It should have been a relief today to find that the coronavirus pandemic which has dominated the headlines of the financial press since early March, had been relegated to side-line news. In its place, the top finance news stories today are mostly China-related, detailing a continued escalation in tensions surrounding the U.S. and China, a move by China to abandon its hard GDP target, as well as a plan by China to write a new national security law into Hong Kong.
The new security law, due to be presented today as a motion at the National People’s Congress (NPC) is aimed at outlawing activities that are perceived to undermine the central government as well as eliminating external interference in Hong Kong. In response to this prospect, stocks in Hong Kong have fallen almost 3% for the second day in a row.
Generally a rise in geopolitical tensions and sabre rattling as witnessed this week should be positive for gold, given its status as a safe haven. However, the price action following last week’s break above the $1747 high of April (in line with our call in early May here ) has been somewhat tepid.

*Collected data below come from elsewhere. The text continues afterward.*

Lemma id_chunks_eq (ids : list Z) :
  id_chunks ids =
    (λ k, take chunk_size (drop (k * chunk_size) ids)) <$>
      seq 0 ((length ids + chunk_size - 1) / chunk_size).
Proof.
  unfold id_chunks, Py.range_step. rewrite <- list_fmap_compose.
  apply list_fmap_ext. intros i k _. unfold Py.slice. simpl.
  by replace (k * chunk_size + chunk_size - k * chunk_size)%nat
    with chunk_size by lia.
Qed.

Lemma concat_take_chunks (ids : list Z) (m : nat) :
  concat ((λ k, take chunk_size (drop (k * chunk_size) ids)) <$> seq 0 m)
  = take (m * chunk_size) ids.
Proof.
  induction m as [|m IH]; [done|].
  rewrite seq_S, fmap_app, concat_app, IH.
  change (concat (_ <$> [(0 + m)%nat]))
    with (take chunk_size (drop ((0 + m) * chunk_size) ids) ++ []).
  rewrite app_nil_r, Nat.add_0_l, take_take_drop. f_equal. lia.
Qed.

Lemma concat_id_chunks (ids : list Z) : concat (id_chunks ids) = ids.
Proof.
  rewrite id_chunks_eq, concat_take_chunks. apply take_ge.
  apply chunk_count_bounds.
Qed.

Lemma id_chunks_lookup (ids : list Z) (k : nat) (chunk : list Z) :
  id_chunks ids !! k = Some chunk →
  chunk = take chunk_size (drop (k * chunk_size) ids) ∧
  (k < (length ids + chunk_size - 1) / chunk_size)%nat.
Proof.
  rewrite id_chunks_eq, list_lookup_fmap. intros H.
  apply fmap_Some in H as (k' & Hk & ->).
  apply lookup_seq in Hk as [-> Hlt]. done.
Qed.

Lemma id_chunks_length (ids : list Z) (k : nat) (chunk : list Z) :
  id_chunks ids !! k = Some chunk →
  (1 ≤ length chunk ≤ chunk_size)%nat ∧
  (S k < length (id_chunks ids) → length chunk = chunk_size)%nat.
Proof.
  intros H. pose proof (chunk_count_bounds (length ids)) as [Hlo Hhi].
  rewrite id_chunks_eq, length_fmap, length_seq.
  apply id_chunks_lookup in H as [-> Hk].
  rewrite length_take, length_drop.
  set (m := ((length ids + chunk_size - 1) / chunk_size)%nat) in *.
  unfold chunk_size in *. nia.
Qed.

Lemma write_chunks_lines (ids : list Z) :
  write_chunks ids = (unlines (chunk_lines ids), Ok ()).
Proof.
  unfold write_chunks.
  rewrite (for_ok _ _ (λ i,
    Py.join ", " (Py.str <$> Py.slice i (i + chunk_size) ids) +:+ Py.nl)) by done.
  unfold chunk_lines, id_chunks. by rewrite unlines_sconcat, <- !list_fmap_compose.
Qed.

Lemma unlines_app (a b : list string) : unlines (a ++ b) = unlines a +:+ unlines b.
Proof.
  induction a as [|x a IH]; [done|].
  rewrite <- app_comm_cons, !unlines_cons, IH. by rewrite !sapp_assoc.
Qed.

(** ** The set blocks *)

Lemma write_nset_ok (set_name : string) (node_list : list Z) (curid : Z) :
  config.nodeset_ssid !! set_name = Some curid →
  write_nset (set_name, node_list) =
    (unlines (["$ Node set: " +:+ set_name; "*DUALCESE_NODESET";
               "       " +:+ Py.str curid]
              ++ chunk_lines (Py.sorted_set node_list)), Ok ()).
Proof.
  intros H. unfold write_nset. rewrite H. simpl of_option.
  rewrite !wbind_write, wbind_lift_ok, wbind_write, write_chunks_lines.
  rewrite unlines_app. simpl. by rewrite !sapp_assoc.
Qed.

Lemma write_elset_ok (set_name : string) (elem_list : list Z) (curid : Z) :
  config.elementset_ssid !! set_name = Some curid →
  write_elset (set_name, elem_list) =
    (unlines (["$ Element set: " +:+ set_name; "*DUALCESE_ELEMENTSET";
               "      " +:+ Py.str curid]
              ++ chunk_lines (Py.sorted_set elem_list)), Ok ()).
Proof.
  intros H. unfold write_elset. rewrite H. simpl of_option.
  rewrite !wbind_write, wbind_lift_ok, wbind_write, write_chunks_lines.
  rewrite unlines_app. simpl. by rewrite !sapp_assoc.
Qed.

(** C4. The member list emitted for a node set or an element set is the
    ascending, duplicate-free list of the accumulated members, so it depends
    only on which IDs occur (not on their order or multiplicity across the
    input lines), and it is written in chunks of 8 IDs joined by ", ", one
    chunk per line, only the last chunk being possibly shorter. *)
Theorem C4_member_lists :
  (∀ set_name node_list curid,
     config.nodeset_ssid !! set_name = Some curid →
     write_nset (set_name, node_list) =
       (unlines (["$ Node set: " +:+ set_name; "*DUALCESE_NODESET";
                  "       " +:+ Py.str curid]
                 ++ chunk_lines (Py.sorted_set node_list)), Ok ())) ∧
  (∀ set_name elem_list curid,
     config.elementset_ssid !! set_name = Some curid →
     write_elset (set_name, elem_list) =
       (unlines (["$ Element set: " +:+ set_name; "*DUALCESE_ELEMENTSET";
                  "      " +:+ Py.str curid]
                 ++ chunk_lines (Py.sorted_set elem_list)), Ok ())) ∧
  (∀ members,
     concat (id_chunks (Py.sorted_set members)) = Py.sorted_set members ∧
     StronglySorted Z.lt (Py.sorted_set members) ∧
     (∀ x, x ∈ Py.sorted_set members ↔ x ∈ members)) ∧
  (∀ ids k chunk,
     id_chunks ids !! k = Some chunk →
     (1 ≤ length chunk ≤ 8)%nat ∧
     (S k < length (id_chunks ids) → length chunk = 8)%nat) ∧
  (∀ members1 members2,
     (∀ x, x ∈ members1 ↔ x ∈ members2) →
     Py.sorted_set members1 = Py.sorted_set members2 ∧
     chunk_lines (Py.sorted_set members1) = chunk_lines (Py.sorted_set members2)) ∧
  Py.sorted_set ([1; 2] ++ [2; 3]) = [1; 2; 3] ∧
  Py.sorted_set ([3; 1] ++ [2]) = [1; 2; 3].
Proof.
  split; [exact write_nset_ok|]. split; [exact write_elset_ok|].
  split; [|split; [|split; [|split]]].
  - intros members. split; [apply concat_id_chunks|].
    split; [apply sorted_set_ascending|]. intros x. apply elem_of_sorted_set.
  - intros ids k chunk H. by apply id_chunks_length.
  - intros l1 l2 H. by rewrite (sorted_set_ext l1 l2 H).
  - reflexivity.
  - reflexivity.
Qed.

Lemma C4_member_lists_witness :
  write_nset ("K1A", [9; 8; 7; 6; 5; 4; 3; 2; 1; 1; 9; 10]) =
    (unlines ["$ Node set: K1A"; "*DUALCESE_NODESET"; "       999";
              "1, 2, 3, 4, 5, 6, 7, 8"; "9, 10"], Ok ()) ∧
  write_elset ("FLUID1", [2; 1; 2]) =
    (unlines ["$ Element set: FLUID1"; "*DUALCESE_ELEMENTSET"; "      2222";
              "1, 2"], Ok ()) ∧
  (1 ≤ length [9; 10]%Z ≤ 8)%nat ∧
  Py.sorted_set [1; 2; 2; 3] = Py.sorted_set [3; 1; 2] ∧
  main Dec.to_string Dec.of_string ["*Nset, nset=K1A"; "1, 2"; "2, 3"] =
    main Dec.to_string Dec.of_string ["*Nset, nset=K1A"; "3 1"; "2,"].
Proof.
  pose proof C4_member_lists as (Hn & He & _ & Hc & Hinv & _ & _).
  split; [|split; [|split; [|split; [|reflexivity]]]].
  - rewrite (Hn "K1A" _ 999) by reflexivity. reflexivity.
  - rewrite (He "FLUID1" _ 2222) by reflexivity. reflexivity.
  - apply (Hc [1; 2; 3; 4; 5; 6; 7; 8; 9; 10] 1%nat [9; 10]). reflexivity.
  - apply Hinv. intros x. rewrite !elem_of_cons, !elem_of_nil. tauto.
Defined.

(** ** A name missing from its ID table *)

Lemma for_abort {X} (pre post : list X) (x : X) (body : X → writer unit) o ox e :
  for_ pre body = (o, Ok ()) → body x = (ox, Raise e) →
  for_ (pre ++ x :: post) body = (o +:+ ox, Raise e).
Proof.
  intros Hpre Hx. rewrite for_app, (wbind_ok _ _ o ()) by done.
  simpl. by rewrite (wbind_raise _ _ ox e).
Qed.

Lemma write_nset_absent (set_name : string) (node_list : list Z) :
  config.nodeset_ssid !! set_name = None →
  write_nset (set_name, node_list) =
    (unlines ["$ Node set: " +:+ set_name; "*DUALCESE_NODESET"], Raise KeyError).
Proof.
  intros H. unfold write_nset. rewrite H. simpl of_option.
  rewrite !wbind_write, wbind_lift_raise. simpl. by rewrite !sapp_assoc.
Qed.

Lemma write_surface_absent (elements : gmap Z (list Z)) (set_name : string)
    (surf_list : list (Z * string)) :
  config.segmentset_ssid !! set_name = None →
  write_surface elements (set_name, surf_list) =
    (unlines ["$ Surface set: " +:+ set_name; "*DUALCESE_SEGMENTSET"], Raise KeyError).
Proof.
  intros H. unfold write_surface. rewrite H. simpl of_option.
  rewrite !wbind_write, wbind_lift_raise. simpl. by rewrite !sapp_assoc.
Qed.

Lemma write_elset_absent (set_name : string) (elem_list : list Z) :
  config.elementset_ssid !! set_name = None →
  write_elset (set_name, elem_list) =
    (unlines ["$ Element set: " +:+ set_name; "*DUALCESE_ELEMENTSET"], Raise KeyError).
Proof.
  intros H. unfold write_elset. rewrite H. simpl of_option.
  rewrite !wbind_write, wbind_lift_raise. simpl. by rewrite !sapp_assoc.
Qed.

Lemma write_nodes_ok {float} (fmt_g : float → string)
    (nodes : gmap Z (float * float * float)) :
  (write_nodes fmt_g nodes).2 = Ok ().
Proof.
  unfold write_nodes. rewrite wbind_write. simpl.
  rewrite (for_ok _ _ (λ nid,
    match nodes !! nid with
    | Some (x, y, z) =>
        Py.str nid +:+ ", " +:+ fmt_g x +:+ ", " +:+ fmt_g y +:+ ", "
        +:+ fmt_g z +:+ ", " +:+ "0" +:+ ", " +:+ "0" +:+ Py.nl
    | None => ""
    end)); [done|].
  intros nid Hin. apply elem_of_sorted_keys in Hin as [[[x y] z] Hxyz].
  rewrite Hxyz. reflexivity.
Qed.

Lemma surjective_writer {A} (w : writer A) (r : result A) :
  w.2 = r → w = (w.1, r).
Proof. intros <-. by destruct w. Qed.

Lemma write_k_abort_nsets {float} (fmt_g : float → string) nodes elements
    nsets elsets surfaces o e :
  for_ nsets write_nset = (o, Raise e) →
  write_k fmt_g nodes elements nsets elsets surfaces =
    ((write_nodes fmt_g nodes).1 +:+ (write_elements elements).1 +:+ o, Raise e).
Proof.
  intros H. unfold write_k.
  rewrite (wbind_ok _ _ _ () (surjective_writer _ _ (write_nodes_ok fmt_g nodes))).
  rewrite (wbind_ok (write_elements elements) _ _ ()
             (surjective_writer _ _ (f_equal snd (write_elements_text elements)))).
  by rewrite (wbind_raise _ _ o e H).
Qed.

Lemma write_k_abort_surfaces {float} (fmt_g : float → string) nodes elements
    nsets elsets surfaces o1 o e :
  for_ nsets write_nset = (o1, Ok ()) →
  for_ surfaces (write_surface elements) = (o, Raise e) →
  write_k fmt_g nodes elements nsets elsets surfaces =
    ((write_nodes fmt_g nodes).1 +:+ (write_elements elements).1 +:+ o1 +:+ o,
     Raise e).
Proof.
  intros H1 H. unfold write_k.
  rewrite (wbind_ok _ _ _ () (surjective_writer _ _ (write_nodes_ok fmt_g nodes))).
  rewrite (wbind_ok (write_elements elements) _ _ ()
             (surjective_writer _ _ (f_equal snd (write_elements_text elements)))).
  rewrite (wbind_ok _ _ o1 () H1). by rewrite (wbind_raise _ _ o e H).
Qed.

“The rally from the March $1451 low appears to be missing a final leg higher above the April $1747 to complete a 5-wave rally.”
This raises the possibility that if gold has completed a 5-wave rally at this week’s $1765 high, it is on the verge of a significant corrective pullback. At the minimum the bearish divergence viewed on the RSI indicator on the daily chart warns that upside momentum is falling and a valid reason to tighten up stops on long gold positions.
More evidence that a pullback is looming is required. Should gold close this week much below $1735 it would leave a bearish weekly candle in place as well as bearish divergence via the RSI indicator on the weekly chart.
Presuming this occurs, a sustained break below support at $1710 would provide further confirmation that a medium-term high is in place and that a deeper pullback is underway into the $1550/1450 support region.